Ancora una volta, Paolo Villaggio parla di suicidio: esattamente come lo scorso maggio, l’attore ligure pensa che l’insano gesto in una diretta TV possa essere un’ottima arma di protesta, oltre a rappresentare la soluzione estrema dei problemi.

L’interprete del ragionier Ugo Fantozzi, ospite a “Un giorno da pecora” in onda su Radio Due, ha parlato di suicidio dopo aver ascoltato una domanda su Silvio Berlusconi pronunciata dai conduttori del programma. Claudio Sabelli Fioretti e Giorgio Lauro hanno chiesto all’attore se si sentisse coetaneo del Presidente del Consiglio, ma Villaggio è stato sibillino:

Sto pensando seriamente al suicidio e so già la data della mia morte, me l’ha detta una maga russa. Ha rivelato a una decina di miei amici la data della loro morte con vent’anni di anticipo. Berlusconi ha promesso che dirà due parole al mio funerale. Manderà un video. Anch’io per lui, sinceramente, farei un necrologio gratuito.

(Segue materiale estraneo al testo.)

(* ===== verification/PriorityQueue.v ===== *)
(** * PriorityQueue: the array min-heap of [runtime/include/priority_queue.h]

    One definition per C function.  The struct's [items] array has
    [capacity + 1] cells, cell 0 unused, and [None] stands for NULL.  The
    struct's [get_priority_fn] reads the element through the heap at the moment
    of the call, so it is an argument: a component whose priorities change
    (the multi-tenant queues of queues) passes the function of its current
    state.  [listener] says whether the calling thread is the listener thread,
    which several assertions test.  Indices are natural numbers: a queue holds
    at most [capacity] pointers, far below the [int] range of the C indices. *)

From Stdlib Require Import ZArith Lia.
From S2P Require Import Prelude Lock.

Record priority_queue (L A : Type) := mk_pq {
  pq_use_lock : bool;
  pq_lock : lock_t L;
  highest_priority : Z;
  pq_size : nat;
  pq_capacity : nat;
  pq_items : list (option A);
}.
Arguments mk_pq {L A} _ _ _ _ _ _.
Arguments pq_use_lock {L A} _.
Arguments pq_lock {L A} _.
Arguments highest_priority {L A} _.
Arguments pq_size {L A} _.
Arguments pq_capacity {L A} _.
Arguments pq_items {L A} _.

Section priority_queue.
Context {L : Type} `{SpinLock L} {A : Type} `{EqDecision A}.
Context (get_priority_fn : A -> Z).
Abbreviation pq := (priority_queue L A).

Definition pq_set_lock (q : pq) (l : lock_t L) : pq :=
  mk_pq (pq_use_lock q) l (highest_priority q) (pq_size q) (pq_capacity q) (pq_items q).
Definition pq_set_highest (q : pq) (p : Z) : pq :=
  mk_pq (pq_use_lock q) (pq_lock q) p (pq_size q) (pq_capacity q) (pq_items q).
Definition pq_set_items (q : pq) (l : list (option A)) : pq :=
  mk_pq (pq_use_lock q) (pq_lock q) (highest_priority q) (pq_size q) (pq_capacity q) l.
Definition pq_set_size (q : pq) (n : nat) : pq :=
  mk_pq (pq_use_lock q) (pq_lock q) (highest_priority q) n (pq_capacity q) (pq_items q).

(** [!priority_queue->use_lock || lock_is_locked(&priority_queue->lock)] *)
Definition pq_accessible (q : pq) : bool :=
  negb (pq_use_lock q) || lock_is_locked (pq_lock q).

(** Read [items[i]]. *)
Definition pq_item (l : list (option A)) (i : nat) : outcome (option A) := deref (l !! i).

(** [get_priority_fn(items[i])]: dereferences the stored pointer. *)
Definition item_priority (l : list (option A)) (i : nat) : outcome Z :=
  o ← pq_item l i; a ← deref o; Ret (get_priority_fn a).

(** [items[i] = v] *)
Definition pq_store (l : list (option A)) (i : nat) (v : option A) : outcome (list (option A)) :=
  if decide (i < length l) then Ret (<[i:=v]> l) else Stop Undefined.

(** Swap two cells through a temporary. *)
Definition swap_items (l : list (option A)) (i j : nat) : outcome (list (option A)) :=
  x ← pq_item l i; y ← pq_item l j; Ret (exchange l i j x y).

Definition priority_queue_peek (q : pq) : Z := highest_priority q.

Definition priority_queue_update_highest_priority (q : pq) (p : Z) : pq := pq_set_highest q p.

Definition priority_queue_append (q : pq) (new_item : A) : outcome (Z * pq) :=
  assert (pq_accessible q) ;;
  if decide (pq_capacity q < pq_size q) then Stop Panic else
  if decide (pq_size q = pq_capacity q) then Ret ((- ENOSPC)%Z, q) else
  let n := S (pq_size q) in
  l ← pq_store (pq_items q) n (Some new_item);
  Ret (0%Z, pq_set_size (pq_set_items q l) n).

Definition priority_queue_is_empty (q : pq) : outcome bool :=
  assert (pq_accessible q) ;;
  Ret (bool_decide (pq_size q = 0)).

(** The loop of [priority_queue_percolate_up], from index [i]. *)
Fixpoint percolate_up_loop (fuel : nat) (q : pq) (i : nat) : outcome pq :=
  match fuel with
  | 0 => Stop Fuel
  | S fuel =>
    if decide (i / 2 = 0) then Ret q else
    pi ← item_priority (pq_items q) i;
    pp ← item_priority (pq_items q) (i / 2);
    if (pi <? pp)%Z then
      assert (negb (pi =? UINT64_MAX)%Z) ;;
      l ← swap_items (pq_items q) (i / 2) i;
      let q := pq_set_items q l in
      q ← (if decide (i / 2 = 1) then
             p ← item_priority (pq_items q) 1;
             Ret (priority_queue_update_highest_priority q p)
           else Ret q);
      percolate_up_loop fuel q (i / 2)
    else Ret q
  end.

Definition priority_queue_percolate_up (q : pq) : outcome pq :=
  assert (pq_accessible q) ;;
  if decide (pq_size q = 1) then
    p ← item_priority (pq_items q) 1;
    Ret (priority_queue_update_highest_priority q p)
  else percolate_up_loop (S (pq_size q)) q (pq_size q).

Definition priority_queue_find_smallest_child (q : pq) (parent_index : nat) : outcome nat :=
  assert (bool_decide (1 <= parent_index /\ parent_index <= pq_size q)) ;;
  assert (pq_accessible q) ;;
  let left_child_index := 2 * parent_index in
  let right_child_index := 2 * parent_index + 1 in
  left ← pq_item (pq_items q) left_child_index;
  assert (bool_decide (is_Some left)) ;;
  if decide (pq_size q < right_child_index) then Ret left_child_index else
  pl ← item_priority (pq_items q) left_child_index;
  pr ← item_priority (pq_items q) right_child_index;
  if (pl <? pr)%Z then Ret left_child_index else Ret right_child_index.

(** The loop of [priority_queue_percolate_down], from [parent_index]. *)
Fixpoint percolate_down_loop (fuel : nat) (q : pq) (parent_index : nat) : outcome pq :=
  match fuel with
  | 0 => Stop Fuel
  | S fuel =>
    let left_child_index := 2 * parent_index in
    if decide (2 <= left_child_index /\ left_child_index <= pq_size q) then
      smallest_child_index ← priority_queue_find_smallest_child q parent_index;
      pp ← item_priority (pq_items q) parent_index;
      pc ← item_priority (pq_items q) smallest_child_index;
      if (pp <=? pc)%Z then Ret q else
      l ← swap_items (pq_items q) smallest_child_index parent_index;
      percolate_down_loop fuel (pq_set_items q l) smallest_child_index
    else Ret q
  end.

Definition priority_queue_percolate_down (listener : bool) (q : pq) (parent_index : nat)
  : outcome pq :=
  assert (pq_accessible q) ;;
  assert (negb listener) ;;
  q ← percolate_down_loop (S (pq_size q)) q parent_index;
  if decide (parent_index = 1) then
    empty ← priority_queue_is_empty q;
    if (empty : bool) then Ret (priority_queue_update_highest_priority q UINT64_MAX) else
    p ← item_priority (pq_items q) 1;
    Ret (priority_queue_update_highest_priority q p)
  else Ret q.

(** [items[i] = pq_items[size]; pq_items[size--] = NULL;], in both removals. *)
Definition replace_with_last (q : pq) (i : nat) : outcome pq :=
  last ← pq_item (pq_items q) (pq_size q);
  l ← pq_store (pq_items q) i last;
  l ← pq_store l (pq_size q) None;
  Ret (pq_set_size (pq_set_items q l) (pq_size q - 1)).

(** Returns the code, the element written to [*dequeued_element] if any, and
    the queue. *)
Definition priority_queue_dequeue_if_earlier_nolock (listener : bool) (q : pq)
  (target_deadline : Z) : outcome (Z * option A * pq) :=
  assert (negb listener) ;;
  assert (pq_accessible q) ;;
  empty ← priority_queue_is_empty q;
  if (empty : bool) || (target_deadline <=? highest_priority q)%Z
  then Ret ((- ENOENT)%Z, None, q) else
  top ← pq_item (pq_items q) 1;
  q ← replace_with_last q 1;
  q ← priority_queue_percolate_down listener q 1;
  Ret (0%Z, top, q).

(** Run [body] between [lock_lock] and [lock_unlock] of the queue's own lock;
    [t0] and [t1] are the two cycle counts read. *)
Definition with_queue_lock {R} (t0 t1 : Z) (q : pq) (body : pq -> outcome (R * pq))
  : outcome (R * pq) :=
  '(lk, node) ← lock_lock (pq_lock q) lock_node_zero t0;
  '(r, q) ← body (pq_set_lock q lk);
  '(lk, _) ← lock_unlock (pq_lock q) node t1;
  Ret (r, pq_set_lock q lk).

Definition priority_queue_dequeue_if_earlier (listener : bool) (t0 t1 : Z) (q : pq)
  (target_deadline : Z) : outcome (Z * option A * pq) :=
  with_queue_lock t0 t1 q
    (fun q => priority_queue_dequeue_if_earlier_nolock listener q target_deadline).

Definition priority_queue_initialize (cap : nat) (locked : bool) : pq :=
  {| pq_use_lock := locked;
     pq_lock := lock_init;
     highest_priority := UINT64_MAX;
     pq_size := 0;
     pq_capacity := cap;
     pq_items := replicate (cap + 1) None |}.

(** [realloc] to the doubled pq_capacity; [None] is a failed allocation.  The
    grown cells have indeterminate content, given by [fresh]. *)
Definition priority_queue_grow_nolock (fresh : nat -> option A) (alloc_ok : bool) (q : pq)
  : option pq :=
  let cap := if decide (pq_capacity q = 0) then 1 else 2 * pq_capacity q in
  if alloc_ok then
    Some (mk_pq (pq_use_lock q) (pq_lock q) (highest_priority q) (pq_size q) cap
            (pq_items q ++ (fresh <$> seq (length (pq_items q)) (cap + 1 - length (pq_items q)))))
  else None.

Definition priority_queue_length_nolock (q : pq) : outcome nat :=
  assert (pq_accessible q) ;; Ret (pq_size q).

Definition priority_queue_length (t0 t1 : Z) (q : pq) : outcome (nat * pq) :=
  with_queue_lock t0 t1 q (fun q => n ← priority_queue_length_nolock q; Ret (n, q)).

Definition priority_queue_enqueue_nolock (q : pq) (value : A) : outcome (Z * pq) :=
  assert (pq_accessible q) ;;
  '(rc, q) ← priority_queue_append q value;
  if (rc =? - ENOSPC)%Z then Ret ((- ENOSPC)%Z, q) else
  q ← priority_queue_percolate_up q;
  Ret (0%Z, q).

Definition priority_queue_enqueue (t0 t1 : Z) (q : pq) (value : A) : outcome (Z * pq) :=
  with_queue_lock t0 t1 q (fun q => priority_queue_enqueue_nolock q value).

(** The scan of [priority_queue_delete_nolock] from index [i], [n] cells left. *)
Fixpoint delete_scan (listener : bool) (n : nat) (q : pq) (i : nat) (value : A)
  : outcome (Z * pq) :=
  match n with
  | 0 => Ret ((-1)%Z, q)
  | S n =>
    x ← pq_item (pq_items q) i;
    if decide (x = Some value) then
      q ← replace_with_last q i;
      q ← priority_queue_percolate_down listener q i;
      Ret (0%Z, q)
    else delete_scan listener n q (S i) value
  end.

Definition priority_queue_delete_nolock (listener : bool) (q : pq) (value : A)
  : outcome (Z * pq) :=
  assert (pq_accessible q) ;;
  delete_scan listener (pq_size q) q 1 value.

Definition priority_queue_delete (listener : bool) (t0 t1 : Z) (q : pq) (value : A)
  : outcome (Z * pq) :=
  with_queue_lock t0 t1 q (fun q => priority_queue_delete_nolock listener q value).

Definition priority_queue_dequeue (listener : bool) (t0 t1 : Z) (q : pq)
  : outcome (Z * option A * pq) :=
  priority_queue_dequeue_if_earlier listener t0 t1 q UINT64_MAX.

Definition priority_queue_dequeue_nolock (listener : bool) (q : pq)
  : outcome (Z * option A * pq) :=
  priority_queue_dequeue_if_earlier_nolock listener q UINT64_MAX.

Definition priority_queue_top_nolock (q : pq) : outcome (Z * option A) :=
  assert (pq_accessible q) ;;
  empty ← priority_queue_is_empty q;
  if (empty : bool) then Ret ((- ENOENT)%Z, None) else
  top ← pq_item (pq_items q) 1;
  Ret (0%Z, top).

Definition priority_queue_top (t0 t1 : Z) (q : pq) : outcome (Z * option A * pq) :=
  with_queue_lock t0 t1 q (fun q => r ← priority_queue_top_nolock q; Ret (r, q)).
End priority_queue.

Inoltre, Villaggio è stato sulla bocca di tutti per aver criticato la Chiesa Cattolica e il Papa Benedetto XVI. L’attore si sarebbe permesso di scomodare gli ebrei vittima dell’olocausto per manifestare la sua disapprovazione verso l’operato dello Stato Vaticano:

Questo Papa, che parla molte lingue, soprattutto il tedesco, senza dubbio se comparisse sul balcone di piazza San Pietro con la sua voce ma vestito come Himmler farebbe svenire di paura molti ebrei.

Per Villaggio, sia lo Stato Italiano che la Chiesa fonte di disastri politici e religiosi. Che sia davvero il suicidio l’ultima via d’uscita?